I found that I was able to clean our Marinco Cable very effectively with "Goof Off" (see Welcome to the Goof Off Website ), available at Lowes, Home Depot et al. Once the cable was clean, I washed it down with a little warm soapy water and then, once it had dried, I coated it with 303 UV Protectant (see 303 Aerospace Protectant - UV protection from the sun for Rubber, Vinyl, Plastic and Neoprene ), carried by most marine hardware stores. It seems that if one re-coats the cable every few months or so with the 303, deterioration is minimized.

FWIW...


----------



## KeelHaulin (Mar 7, 2006)

Just so everyone is aware; "goof off" is just xylene that is re-packaged and marketed as a magical cleaning product. So if you want the same thing without the marketing just buy xylene or xylol from the hardware store.
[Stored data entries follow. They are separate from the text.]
(** While the edges resolve and fit, the walk stores them and moves on. *)
Lemma walk_prefix net (lm : Lanemap Acc) i p :
  forall path k room steps,
    (p < length path)%nat ->
    resolved_path net lm (take (S p) path) = Some steps ->
    (p <= room)%nat ->
    let r := walk net lm i (k + p) (room - p) (drop p path) in
    length steps = p /\
    walk net lm i k room path
      = (r.1.1, edge_events i k steps ++ r.1.2, mids_of steps ++ r.2).
Proof.
  induction p as [|p IH]; intros path k room steps Hp Hr Hroom; cbv zeta.
  - destruct path as [|u path]; [simpl in Hp; lia|].
    cbn in Hr. injection Hr as <-.
    rewrite Nat.add_0_r, Nat.sub_0_r, drop_0. cbn [edge_events mids_of fmap list_fmap app].
    split; [done|]. by destruct (walk _ _ _ _ _ _) as [[? ?] ?].
  - destruct path as [|u [|v rest]]; [simpl in Hp; lia..|].
    change (take (S (S p)) (u :: v :: rest)) with (u :: take (S p) (v :: rest)) in Hr.
    change (take (S p) (v :: rest)) with (v :: take p rest) in Hr.
    rewrite resolved_path_cons in Hr.
    rewrite walk_cons.
    destruct (edge_id net u v) as [eid|]; [|done].
    destruct (eid2mid lm !! eid) as [mid|]; [|done].
    change (v :: take p rest) with (take (S p) (v :: rest)) in Hr.
    destruct (resolved_path net lm (take (S p) (v :: rest))) as [steps'|] eqn:Hr'; [|done].
    injection Hr as <-.
    destruct room as [|room']; [lia|].
    destruct (IH (v :: rest) (S k) room' steps') as [Hlen Hw].
    { simpl in Hp |- *. lia. }
    { done. }
    { lia. }
    cbv zeta. rewrite Hw. cbn [fst snd drop].
    replace (S k + p)%nat with (k + S p)%nat by lia.
    replace (S room' - S p)%nat with (room' - p)%nat by lia.
    split; [simpl; lia|]. done.
Qed.

(** The walk along a path whose edges all resolve: it ends well when they
    fit, and at the store that follows the last free entry otherwise. *)
Lemma walk_resolved net (lm : Lanemap Acc) i path :
  forall k room steps,
    resolved_path net lm path = Some steps ->
    walk net lm i k room path =
      if decide (length steps <= room)%nat
      then (Returned tt, edge_events i k steps, mids_of steps)
      else (Undefined StorePastCapacity, edge_events i k (take (S room) steps),
            take room (mids_of steps)).
Proof.
  induction path as [|u [|v rest] IH]; intros k room steps Hr.
  - injection Hr as <-. cbn. by rewrite decide_True by lia.
  - injection Hr as <-. cbn. by rewrite decide_True by lia.
  - rewrite resolved_path_cons in Hr. rewrite walk_cons.
    destruct (edge_id net u v) as [eid|]; [|done].
    destruct (eid2mid lm !! eid) as [mid|]; [|done].
    destruct (resolved_path net lm (v :: rest)) as [steps'|] eqn:Hr'; [|done].
    injection Hr as <-.
    destruct room as [|room'].
    + rewrite decide_False by (simpl; lia). done.
    + cbv zeta. rewrite (IH (S k) room' steps' eq_refl).
      destruct (decide (length steps' <= room')%nat).
      * rewrite decide_True by (simpl; lia). done.
      * rewrite decide_False by (simpl; lia). done.
Qed.

Lemma edge_events_last i k steps u v eid mid :
  last (edge_events i k (steps ++ [(u, v, eid, mid)]))
    = Some (RouteStore i (k + length steps) mid).
Proof.
  revert k. induction steps as [|[[[u' v'] eid'] mid'] steps IH]; intros k.
  - cbn. by rewrite Nat.add_0_r.
  - cbn [edge_events app length]. rewrite !last_cons, IH.
    by replace (S k + length steps)%nat with (k + S (length steps))%nat by lia.
Qed.

Lemma warn_long_in_agent_events i a path steps :
  WarnLongRoute i (length path) ∈ agent_events i a path steps
    <-> (100 < length path)%nat.
Proof.
  unfold agent_events. rewrite elem_of_app. split.
  - intros [Hin|Hin].
    + case_bool_decide; [done|by apply elem_of_nil in Hin].
    + case_bool_decide; [by apply list_elem_of_singleton in Hin|].
      exfalso. clear -Hin. revert Hin. generalize (route_size a).
      induction steps as [|[[[u v] eid] m] steps IH]; intros k Hin.
      * by apply elem_of_nil in Hin.
      * cbn [edge_events] in Hin. rewrite !elem_of_cons in Hin.
        destruct Hin as [?|[?|[?|Hin]]]; try done. by eapply IH.
  - intros Hlong. left. rewrite bool_decide_eq_true_2 by done.
    by apply list_elem_of_singleton.
Qed.

(** A path whose edges all resolve but do not fit: the iteration for that
    agent fills the buffer and then stores past its end. *)
Lemma assign_route_overflows s i a path steps :
  agents s !! i = Some a ->
  resolved_path (network_ s) (lanemap_ s) path = Some steps ->
  (route_size a <= capacity a)%nat ->
  (capacity a < route_size a + length steps)%nat ->
  exists s' a' mid,
    assign_route i path s = (Undefined StorePastCapacity, s') /\
    agents s' !! i = Some a' /\
    route_size a' = capacity a /\
    route_entries a' = route_entries a ++ take (capacity a - route_size a) (mids_of steps) /\
    mids_of steps !! (capacity a - route_size a)%nat = Some mid /\
    last (log s') = Some (RouteStore i (capacity a) mid) /\
    log s' = log s ++ agent_events i a path (take (S (capacity a - route_size a)) steps).
Proof.
  intros Ha Hr Hle Hover.
  set (room := (capacity a - route_size a)%nat).
  assert (Hlen : length steps = (length path - 1)%nat) by by eapply resolved_path_length.
  destruct (lookup_lt_is_Some_2 steps room) as [[[[u v] eid] mid] Hst]; [lia|].
  rewrite assign_route_walk, Ha. cbv zeta.
  rewrite bool_decide_eq_false_2 by lia.
  rewrite (walk_resolved _ _ _ _ _ _ _ Hr), decide_False by lia.
  fold room. cbn [fst snd].
  destruct (route_entries_extend (take room (mids_of steps)) a) as (He & Hs & _).
  { rewrite length_take. unfold mids_of. rewrite length_fmap. lia. }
  eexists _, (extend_route (take room (mids_of steps)) a), mid.
  split; [done|]. cbn [agents log with_log with_agents]. split.
  { apply list_lookup_insert_eq. by eapply lookup_lt_Some. }
  split.
  { rewrite Hs, length_take. unfold mids_of. rewrite length_fmap. lia. }
  split; [done|]. split.
  { unfold mids_of. by rewrite list_lookup_fmap, Hst. }
  split.
  - rewrite (take_S_r _ _ _ Hst).
    rewrite !last_app, edge_events_last.
    rewrite length_take. f_equal. f_equal. lia.
  - unfold agent_events.
    by rewrite (bool_decide_eq_false_2 (length path = 0)%nat) by lia.
Qed.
Now if we could just find out what is in '303'...

I run my shore cord down the slip finger (neatly); that way we don't need to coil it and re-string it when we sail. I turn the power off at the dock box before we unplug to be sure it's off while away from the dock.


----------



## hellosailor (Apr 11, 2006)

Goof Off is not just xylene. Take a look at the MSDS and you'll find it is:

30-35% Diethylene glycol monomethyl ether
25-30% xylene
5-10% ethylbenzene

So yes, there is xylene in it, but that's like saying a human being is "just" water, because we have so much water content. In this case the other chemicals outweigh the xylene as well.

IIRC pure xylene kicks off and evaporates way faster, too.


----------



## KeelHaulin (Mar 7, 2006)

Hmm... I wonder what is in the other 25%. I thought it was Xylene as it smells nearly the same. Usually when I go to buy a product like Goof Off I check the MSDS and sure enough most times it is a standard solvent that is re-packaged. Xylene works almost the same; and without the ethylbenzene which is nasty stuff.

Most lemon oils are just mineral oil with a lemon scent.


----------



## hellosailor (Apr 11, 2006)

KH-
One never knows, although a case of beer at any college chem lab should get you a detailed spectroanalysis of any bottle of "stuff" you need to know about.<G>
An MSDS doesn't have to be complete, they allow for trade secrets and chemicals that won't make you glow in the dark, or blow up while being extinguished. Good case in point: Sta-Bil, the famous pink fuel stabilizer. Anyone who has used it knows how well it works, but the MSDS only mentions something like 98% nahptha (gasoline stock) and there's no word of what the real important secret active ingredient is. 
Incredible how common benzene products are, considering how tetragenetic (isn't that the new word for "cancerous" ?) they are.
I know what you mean about 'standard' ingredients, I see people rave about Seafoam every month, while the MSDS says "alcohol, oil, gasoline" pretty much in plain English.


----------